● Your goal
Please give again, word for word, the lines that lie between the start of the listing below and the line with "(∀ j, j < highestLevel", both included.

● Exercise inputs

(** The loop deletes [m] elements from position [k] on: those for which it
    continues. *)
Lemma delete_loop_rep more ups k m : ∀ fuel l c t dict removed,
  rep l c → 1 <= k → k + m <= length c → m < fuel →
  (∀ j, j < highestLevel l → ∃ u eu, ups !! j = Some (a_loc eu) ∧ c !! u = Some eu ∧ is_pred c j k u) →
  (∀ i e n, i < m → c !! (k + i) = Some e → score n = a_score e → value n = a_value e →
     more n (t + Z.of_nat i)%Z = true) →
  (∀ e n, c !! (k + m) = Some e → score n = a_score e → value n = a_value e →
     more n (t + Z.of_nat m)%Z = false) →
  ∃ l', delete_loop fuel more l ups (al c k) t dict removed =
      Some (removed ++ (node_of ∘ akey <$> take m (drop k c)), l',
            foldl (λ d e, delete (a_value e) d) dict (take m (drop k c))) ∧
    rep l' (take k c ++ drop (k + m) c).
Proof.
  induction m as [|m IH]; intros fuel l c t dict removed R Hk Hm Hfuel Hur Hmore Hstop;
    (destruct fuel as [|fuel]; [lia|]); cbn [delete_loop].
  - exists l. rewrite take_0. cbn [fmap list_fmap foldl]. rewrite app_nil_r, Nat.add_0_r, take_drop.
    split; [|done]. unfold al. destruct (c !! k) as [e|] eqn:He; cbn [fmap option_fmap option_map]; [|done].
    destruct (rep_node _ _ R k e He) as (n & -> & Hs & Hv & _). cbn [mbind option_bind].
    rewrite Z.add_0_r in Hstop. rewrite Nat.add_0_r in Hstop. by rewrite (Hstop e n).
  - destruct (lookup_lt_is_Some_2 c k ltac:(lia)) as [e He].
    rewrite (al_lookup _ _ _ He). destruct (rep_node _ _ R k e He) as (n & -> & Hs & Hv & _).
    cbn [mbind option_bind].
    pose proof (Hmore 0 e n ltac:(lia)) as Hm0. rewrite Nat.add_0_r, Z.add_0_r in Hm0.
    rewrite Hm0 by done. rewrite (rep_next0 _ _ R k e He). cbn [mbind option_bind].
    destruct (deleteNode_rep l c k e ups) as (l1 & -> & R1 & Hhl & Hi); [done|lia|done|done|].
    cbn [mbind option_bind]. rewrite (rep_info _ _ R k e He) in Hi.
    destruct (info_node _ _ _ _ _ _ Hi) as (n1 & -> & Hs1 & Hv1 & _). cbn [mbind option_bind].
    assert (Hlen : length (delete k c) = length c - 1) by (apply length_del; lia).
    assert (Hal : al c (S k) = al (delete k c) k) by (by rewrite al_delete, decide_False by lia).
    rewrite Hal, Hs1, Hv1.
    destruct (IH fuel l1 (delete k c) (t + 1)%Z (delete (a_value e) dict)
      (removed ++ [mkFNode (a_value e) (a_score e)])) as (l2 & -> & R2); [done|lia|lia|lia| | | |].
    + intros j Hj. destruct (Hur j ltac:(lia)) as (u & eu & Hu & Hcu & Hp). exists u, eu.
      pose proof Hp as (? & _). split_and!; [done| |by apply is_pred_del; [lia|]].
      by rewrite list_delete_lookup, decide_True by lia.
    + intros i f n' Hi' Hf. rewrite list_delete_lookup, decide_False in Hf by lia.
      replace (t + 1 + Z.of_nat i)%Z with (t + Z.of_nat (S i))%Z by lia.
      apply Hmore; [lia|]. by replace (k + S i) with (S (k + i)) by lia.
    + intros f n' Hf. rewrite list_delete_lookup, decide_False in Hf by lia.
      replace (t + 1 + Z.of_nat m)%Z with (t + Z.of_nat (S m))%Z by lia.
      apply Hstop. by replace (k + S m) with (S (k + m)) by lia.
    + exists l2. rewrite (drop_S c e k He).
      assert (Hd : delete k c = take k c ++ drop (S k) c) by apply delete_take_drop.
      assert (Hd1 : drop k (delete k c) = drop (S k) c).
      { rewrite Hd. rewrite drop_app_ge by (rewrite length_take; lia).
        rewrite length_take. replace (k - k `min` length c) with 0 by lia. done. }
      rewrite Hd1. split.
      * do 2 f_equal. rewrite <- app_assoc. done.
      * replace (take k c ++ drop (k + S m) c) with (take k (delete k c) ++ drop (k + m) (delete k c));
          [done|]. f_equal.
        -- rewrite Hd. rewrite take_app_le by (rewrite length_take; lia). rewrite take_take. f_equal. lia.
        -- rewrite <- (drop_drop (delete k c)), Hd1, drop_drop. f_equal. lia.
Qed.

Definition forget (dict : gmap string float64) (L : list elt) : gmap string float64 :=
  foldl (λ d a, delete a.2 d) dict L.

Lemma forget_fmap dict (L : list aelt) :
  foldl (λ d e, delete (a_value e) d) dict L = forget dict (akey <$> L).
Proof. revert dict. induction L as [|e L IH]; intros dict; simpl; [done|]. apply IH. Qed.

Lemma elems_slice c k m : 1 <= k → akey <$> take m (drop k c) = take m (drop (k - 1) (elems c)).
Proof.
  intros Hk. unfold elems. rewrite fmap_take, !fmap_drop, drop_drop. do 2 f_equal. lia.
Qed.

Lemma elems_cut c k m :
  1 <= k <= length c →
  elems (take k c ++ drop (k + m) c) = take (k - 1) (elems c) ++ drop (k - 1 + m) (elems c).
Proof.
  intros Hk. unfold elems. rewrite drop_app_le by (rewrite length_take; lia).
  rewrite fmap_app. f_equal.
  - rewrite fmap_drop, !fmap_take, fmap_drop. by rewrite skipn_firstn_comm.
  - rewrite !fmap_drop, drop_drop. f_equal. lia.
Qed.

(** The search, then the loop: [a] elements stay, the next [m] go. *)
Lemma delete_from l c (cond more : float64ListNode → Z → bool) a m dict t :
  rep l c → cuts l c cond (S a) → a + m <= length (elems c) →
  (∀ i x n, i < m → elems c !! (a + i) = Some x → (score n, value n) = x →
     more n (t + Z.of_nat i)%Z = true) →
  (∀ x n, elems c !! (a + m) = Some x → (score n, value n) = x →
     more n (t + Z.of_nat m)%Z = false) →
  ∃ ur w x l', search l cond = Some ur ∧ ur !! 0 = Some (w, Z.of_nat a) ∧
    loadNext (mem l) w 0 = Some x ∧
    delete_loop (budget (mem l)) more l ur.*1 x t dict [] =
      Some (node_of <$> take m (drop a (elems c)), l', forget dict (take m (drop a (elems c)))) ∧
    repr l' (take a (elems c) ++ drop (a + m) (elems c)).
Proof.
  intros R Hcut Ham Hmore Hstop. rewrite elems_length in Ham.
  destruct (search_spec l c R _ _ Hcut) as (ur & Hs & Hlen & Hur). pose proof (rep_hl _ _ R).
  destruct (preds_0 l c (S a) ur R (proj1 Hcut) (Hur 0 ltac:(lia))) as (e0 & He0 & Hur0).
  replace (S a - 1) with a in He0 by lia. pose proof (proj1 Hcut). pose proof (rep_budget _ _ R).
  destruct (delete_loop_rep more ur.*1 (S a) m (budget (mem l)) l c t dict []) as (l' & Hrun & R');
    [done|lia|lia|lia| | | |].
  - intros j Hj. by apply preds_ups, Hur.
  - intros i e n Hi He Hns Hnv. apply (Hmore i (akey e) n Hi).
    + rewrite elems_lookup. change (S (a + i)) with (S a + i). by rewrite He.
    + by rewrite Hns, Hnv.
  - intros e n He Hns Hnv. apply (Hstop (akey e) n).
    + rewrite elems_lookup. change (S (a + m)) with (S a + m). by rewrite He.
    + by rewrite Hns, Hnv.
  - exists ur, (a_loc e0), (al c (S a)), l'. split_and!; [done| |by apply (rep_next0 _ _ R)| |].
    + rewrite Hur0. do 2 f_equal. lia.
    + rewrite Hrun. cbn [app]. rewrite forget_fmap, list_fmap_compose, elems_slice by lia.
      by replace (S a - 1) with a by lia.
    + eexists. split; [done|]. rewrite elems_cut by lia. by replace (S a - 1) with a by lia.
Qed.

(** An element whose score lies in the range. *)
Definition in_range (min max : float64) (opt : RangeOpt) (a : elt) : bool :=
  greaterThanMin a.1 min (ExcludeMin opt) && lessThanMax a.1 max (ExcludeMax opt).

● Output of the exercise
(** The loop deletes [m] elements from position [k] on: those for which it
    continues. *)
Lemma delete_loop_rep more ups k m : ∀ fuel l c t dict removed,
  rep l c → 1 <= k → k + m <= length c → m < fuel →
  (∀ j, j < highestLevel l → ∃ u eu, ups !! j = Some (a_loc eu) ∧ c !! u = Some eu ∧ is_pred c j k u) →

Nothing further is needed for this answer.